Environmental drivers of West Nile virus Symposium
Environmental drivers of West Nile virus Symposium
34 - Spatially refined estimates of the risk of West Nile virus
Tuesday, March 4, 2025
2:51 PM – 3:03 PM AST
Location: 208 A
Abstract: Since its introduction in 1999, West Nile virus (WNV) has established itself as the leading domestically acquired arbovirus in the United States. Transmission is driven by Culex spp. mosquitoes which predominantly feed on birds but also mammals in the late summer, resulting in West Nile virus spillover events in humans. Environmental factors such as temperature, precipitation, hydrology, and humidity influence WNV transmission dynamics and can inform more spatially refined forecasts. Identifying the spatial-temporal variability of vector-borne diseases is challenging because 1) outbreaks are heterogeneous and 2) only small portions of a given area monitored are typically positive for disease activity.
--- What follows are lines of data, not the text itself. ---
(* ===== verification/MuSig2Session.v ===== *)
(** * oracle/musig2_session: one round of signing a price

    [src/src/oracle/musig2_session.cpp] and [.h].  A session collects the public nonces of
    the oracles of an epoch, chooses the committee by a deterministic score, binds the
    committee and the message, collects partial signatures and adds them up.  Each
    operation holds the mutex of the session throughout, so the session is a state machine
    whose steps are the operations.  A secret nonce must never sign twice: the operations
    say which nonces they make and which they use.  The functions of secp256k1 are
    parameters; the randomness of a nonce is an argument. *)

From Stdlib Require Import String ZifyBool.
From stdpp Require Import gmap strings.
From S2P Require Import Prelude ArithUint256 ChainParams BlockWork Volatility Coins CoinsCursor Script Merkle TxLookup TxVerify ConnectBlock.
From S2P Require Import Oracle OracleBundle OracleBlocks.
#[local] Open Scope cpp_scope.
#[local] Open Scope Z_scope.

(** ** State *)

Inductive MuSig2SessionState := CREATED | NONCES_COLLECTING | NONCES_COMPLETE | SIGNING | COMPLETE | FAILED.
#[export] Instance MuSig2SessionState_eq_dec : EqDecision MuSig2SessionState.
Proof. solve_decision. Defined.

(** What the session uses of secp256k1 and of [CKey].  A public nonce and a partial
    signature carry four magic bytes that mark a valid object. *)
Record Secp256k1 := mkSecp256k1 {
  PrivKey : Type; PubKey : Type; Keypair : Type; SecNonce : Type; PubNonce : Type; KeyAggCache : Type; AggNonce : Type;
  MuSigSession : Type; PartialSig : Type;
  key_valid : PrivKey -> bool;
  nonce_gen : list Z -> PrivKey -> PubKey -> KeyAggCache -> option (SecNonce * PubNonce);
  pubnonce_magic : PubNonce -> bool;
  pubnonce_serialize : PubNonce -> option (list Z);
  nonce_agg : list PubNonce -> option AggNonce;
  nonce_process : AggNonce -> list Z -> KeyAggCache -> option MuSigSession;
  keypair_create : PrivKey -> option Keypair;
  partial_sign : SecNonce -> Keypair -> KeyAggCache -> MuSigSession -> option PartialSig;
  partial_sig_magic : PartialSig -> bool;
  partial_sig_verify : PartialSig -> PubNonce -> PubKey -> KeyAggCache -> MuSigSession -> bool;
  partial_sig_agg : MuSigSession -> list PartialSig -> option (list Z);
  (* the objects that the constructor fills with zeros *)
  zero_cache : KeyAggCache; zero_aggnonce : AggNonce; zero_session : MuSigSession
}.

Section Session.
Variable S : Secp256k1.
Variable Hash : list Z -> list Z.
Variable consensus : Params.
Variable hashGenesisBlock : uint256.

Record MuSig2SigningSession := mkSession {
  m_epoch : Z;
  m_attempt_id : Z;
  m_min_signers : Z;
  m_state : MuSig2SessionState;
  m_secnonces : gmap Z (SecNonce S);
  m_secnonces_used : gset Z;
  m_keyagg_cache : KeyAggCache S;
  m_pubnonces : gmap Z (PubNonce S);
  m_participants_frozen : bool;
  m_epoch_selection_seed : uint256;
  m_aggnonce : AggNonce S;
  m_session : MuSigSession S;
  m_partial_sigs : gmap Z (PartialSig S);
  m_aggregate_sig : list Z;
  m_signed_price : Z;
  m_signed_timestamp : Z;
  m_message_hash : uint256;
  m_nonce_set_hash : uint256;
  m_session_context_id : uint256;
  m_creation_height : Z;
  m_timeout_blocks : Z
}.
Definition newSession (epoch min_signers attempt_id : Z) : MuSig2SigningSession :=
  mkSession epoch attempt_id min_signers CREATED ∅ ∅ (zero_cache S) ∅ false hashGenesisBlock (zero_aggnonce S) (zero_session S) ∅ [] 0 0
    ZERO_HASH ZERO_HASH ZERO_HASH 0 100.

(** Assignments to members. *)
Definition set_state (st : MuSig2SessionState) (s : MuSig2SigningSession) : MuSig2SigningSession :=
  mkSession (m_epoch s) (m_attempt_id s) (m_min_signers s) st (m_secnonces s) (m_secnonces_used s) (m_keyagg_cache s) (m_pubnonces s)
    (m_participants_frozen s) (m_epoch_selection_seed s) (m_aggnonce s) (m_session s) (m_partial_sigs s) (m_aggregate_sig s)
    (m_signed_price s) (m_signed_timestamp s) (m_message_hash s) (m_nonce_set_hash s) (m_session_context_id s)
    (m_creation_height s) (m_timeout_blocks s).
Definition set_secnonces (secnonces : gmap Z (SecNonce S)) (used : gset Z) (s : MuSig2SigningSession) : MuSig2SigningSession :=
  mkSession (m_epoch s) (m_attempt_id s) (m_min_signers s) (m_state s) secnonces used (m_keyagg_cache s) (m_pubnonces s)
    (m_participants_frozen s) (m_epoch_selection_seed s) (m_aggnonce s) (m_session s) (m_partial_sigs s) (m_aggregate_sig s)
    (m_signed_price s) (m_signed_timestamp s) (m_message_hash s) (m_nonce_set_hash s) (m_session_context_id s)
    (m_creation_height s) (m_timeout_blocks s).
Definition set_cache (cache : KeyAggCache S) (s : MuSig2SigningSession) : MuSig2SigningSession :=
  mkSession (m_epoch s) (m_attempt_id s) (m_min_signers s) (m_state s) (m_secnonces s) (m_secnonces_used s) cache (m_pubnonces s)
    (m_participants_frozen s) (m_epoch_selection_seed s) (m_aggnonce s) (m_session s) (m_partial_sigs s) (m_aggregate_sig s)
    (m_signed_price s) (m_signed_timestamp s) (m_message_hash s) (m_nonce_set_hash s) (m_session_context_id s)
    (m_creation_height s) (m_timeout_blocks s).
Definition set_pubnonces (pubnonces : gmap Z (PubNonce S)) (frozen : bool) (s : MuSig2SigningSession) : MuSig2SigningSession :=
  mkSession (m_epoch s) (m_attempt_id s) (m_min_signers s) (m_state s) (m_secnonces s) (m_secnonces_used s) (m_keyagg_cache s) pubnonces
    frozen (m_epoch_selection_seed s) (m_aggnonce s) (m_session s) (m_partial_sigs s) (m_aggregate_sig s)
    (m_signed_price s) (m_signed_timestamp s) (m_message_hash s) (m_nonce_set_hash s) (m_session_context_id s)
    (m_creation_height s) (m_timeout_blocks s).
Definition set_nonces (aggnonce : AggNonce S) (session : MuSigSession S) (s : MuSig2SigningSession) : MuSig2SigningSession :=
  mkSession (m_epoch s) (m_attempt_id s) (m_min_signers s) (m_state s) (m_secnonces s) (m_secnonces_used s) (m_keyagg_cache s)
    (m_pubnonces s) (m_participants_frozen s) (m_epoch_selection_seed s) aggnonce session (m_partial_sigs s) (m_aggregate_sig s)
    (m_signed_price s) (m_signed_timestamp s) (m_message_hash s) (m_nonce_set_hash s) (m_session_context_id s)
    (m_creation_height s) (m_timeout_blocks s).
Definition set_sigs (sigs : gmap Z (PartialSig S)) (aggregate : list Z) (s : MuSig2SigningSession) : MuSig2SigningSession :=
  mkSession (m_epoch s) (m_attempt_id s) (m_min_signers s) (m_state s) (m_secnonces s) (m_secnonces_used s) (m_keyagg_cache s)
    (m_pubnonces s) (m_participants_frozen s) (m_epoch_selection_seed s) (m_aggnonce s) (m_session s) sigs aggregate
    (m_signed_price s) (m_signed_timestamp s) (m_message_hash s) (m_nonce_set_hash s) (m_session_context_id s)
    (m_creation_height s) (m_timeout_blocks s).
Definition set_hashes (message nonce_set context : uint256) (s : MuSig2SigningSession) : MuSig2SigningSession :=
  mkSession (m_epoch s) (m_attempt_id s) (m_min_signers s) (m_state s) (m_secnonces s) (m_secnonces_used s) (m_keyagg_cache s)
    (m_pubnonces s) (m_participants_frozen s) (m_epoch_selection_seed s) (m_aggnonce s) (m_session s) (m_partial_sigs s) (m_aggregate_sig s)
    (m_signed_price s) (m_signed_timestamp s) message nonce_set context (m_creation_height s) (m_timeout_blocks s).
Definition set_heights (creation timeout : Z) (s : MuSig2SigningSession) : MuSig2SigningSession :=
  mkSession (m_epoch s) (m_attempt_id s) (m_min_signers s) (m_state s) (m_secnonces s) (m_secnonces_used s) (m_keyagg_cache s)
    (m_pubnonces s) (m_participants_frozen s) (m_epoch_selection_seed s) (m_aggnonce s) (m_session s) (m_partial_sigs s) (m_aggregate_sig s)
    (m_signed_price s) (m_signed_timestamp s) (m_message_hash s) (m_nonce_set_hash s) (m_session_context_id s) creation timeout.
Definition SetEpochSelectionSeed (seed : uint256) (s : MuSig2SigningSession) : MuSig2SigningSession :=
  mkSession (m_epoch s) (m_attempt_id s) (m_min_signers s) (m_state s) (m_secnonces s) (m_secnonces_used s) (m_keyagg_cache s)
    (m_pubnonces s) (m_participants_frozen s) seed (m_aggnonce s) (m_session s) (m_partial_sigs s) (m_aggregate_sig s)
    (m_signed_price s) (m_signed_timestamp s) (m_message_hash s) (m_nonce_set_hash s) (m_session_context_id s)
    (m_creation_height s) (m_timeout_blocks s).
Definition SetSignedValues (price timestamp : Z) (s : MuSig2SigningSession) : MuSig2SigningSession :=
  mkSession (m_epoch s) (m_attempt_id s) (m_min_signers s) (m_state s) (m_secnonces s) (m_secnonces_used s) (m_keyagg_cache s)
    (m_pubnonces s) (m_participants_frozen s) (m_epoch_selection_seed s) (m_aggnonce s) (m_session s) (m_partial_sigs s) (m_aggregate_sig s)
    price timestamp (m_message_hash s) (m_nonce_set_hash s) (m_session_context_id s) (m_creation_height s) (m_timeout_blocks s).

(** ** Configuration *)

Definition ConfiguredMuSig2ActiveRosterSize : Z :=
  let active := if 0 <? nOraclePubkeyCount consensus then nOraclePubkeyCount consensus else nOracleTotalOracles consensus in
  let active := if fEasyPow consensus && (active =? 17) then 16 else active in
  if (active <=? 0) || (256 <? active) then 0 else active.
(** The session's own copy of the aggregator's function. *)
Definition ConfiguredMuSig2BitmapSlots : Z :=
  let configured_total := Z.max (nOracleTotalOracles consensus) (nOraclePubkeyCount consensus) in
  if (configured_total <=? 0) || (256 <? configured_total) then 0 else configured_total.

Fixpoint raw_bits (oracle_ids : list Z) (total_oracles : Z) (bitmap : list Z) : option (list Z) :=
  match oracle_ids with
  | [] => Some bitmap
  | id :: oracle_ids =>
      if total_oracles <=? id then None
      else
        let byte_idx := Z.to_nat (id ./ 8) in
        raw_bits oracle_ids total_oracles (<[byte_idx := nth byte_idx bitmap 0 .| bit_mask id]> bitmap)
  end.
Definition BuildRawParticipationBitmap (oracle_ids : list Z) (total_oracles : Z) : list Z :=
  if bool_decide (oracle_ids = []) then []
  else if (total_oracles =? 0) || (256 <? total_oracles) then []
  else default [] (raw_bits oracle_ids total_oracles (replicate (Z.to_nat ((total_oracles + 7) ./ 8)) 0)).

(** The keys of a [std::map] or the elements of a [std::set] in order. *)
Definition in_order (ids : gset Z) : list Z := merge_sort Z.le (elements ids).
Definition keys_of {A} (m : gmap Z A) : list Z := in_order (dom m).

(** [GetOracleEpochSelectionHash] of primitives/oracle.cpp. *)
Definition GetOracleEpochSelectionHash (epoch oracle_id : Z) (epoch_seed : uint256) : uint256 :=
  Hash (write_vector (ascii_bytes "DigiDollar/OracleEpochSelection/v1") ++ hashGenesisBlock ++ epoch_seed ++
        WriteLE32 epoch ++ WriteLE32 oracle_id).
(** [operator<] of pairs of a hash and an id: comparison of bytes, then of ids. *)
Definition score_le (a b : uint256 * Z) : Prop :=
  match bytes_compare (fst a) (fst b) with Lt => True | Gt => False | Eq => snd a <= snd b end.
#[export] Instance score_le_dec a b : Decision (score_le a b).
Proof. unfold score_le. destruct (bytes_compare _ _); apply _. Defined.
Consequently, effective allocation of public health resources can be compromised. There is, thus, a need for accurate, spatially refined observations and forecasts of the burden of disease. We used spatially-refined mosquito data throughout the United States in conjunction with a mathematical model representing WNV transmission dynamics among mosquitoes and birds, as well as spillover to humans, to generate forecasts at sub-city spatial scales. The mathematical model is optimized using a data assimilation method and the two observation data streams: mosquito infection rates and reported human WNV cases. We present the forecasting framework, evaluate retrospective forecasts at different spatial scales, and discuss the limitations of the real-time monitoring network. Forecast skill decreases when predicting infectious mosquitoes at the sub-city scale; however, human case forecasting accuracy is maintained. This model-inference forecasting system can be used to understand better the relationship between monitored zoonotic amplification and human outbreaks. This work represents an initial step in standardizing observational data for optimal use observing and forecasting seasonal outbreaks of West Nile virus.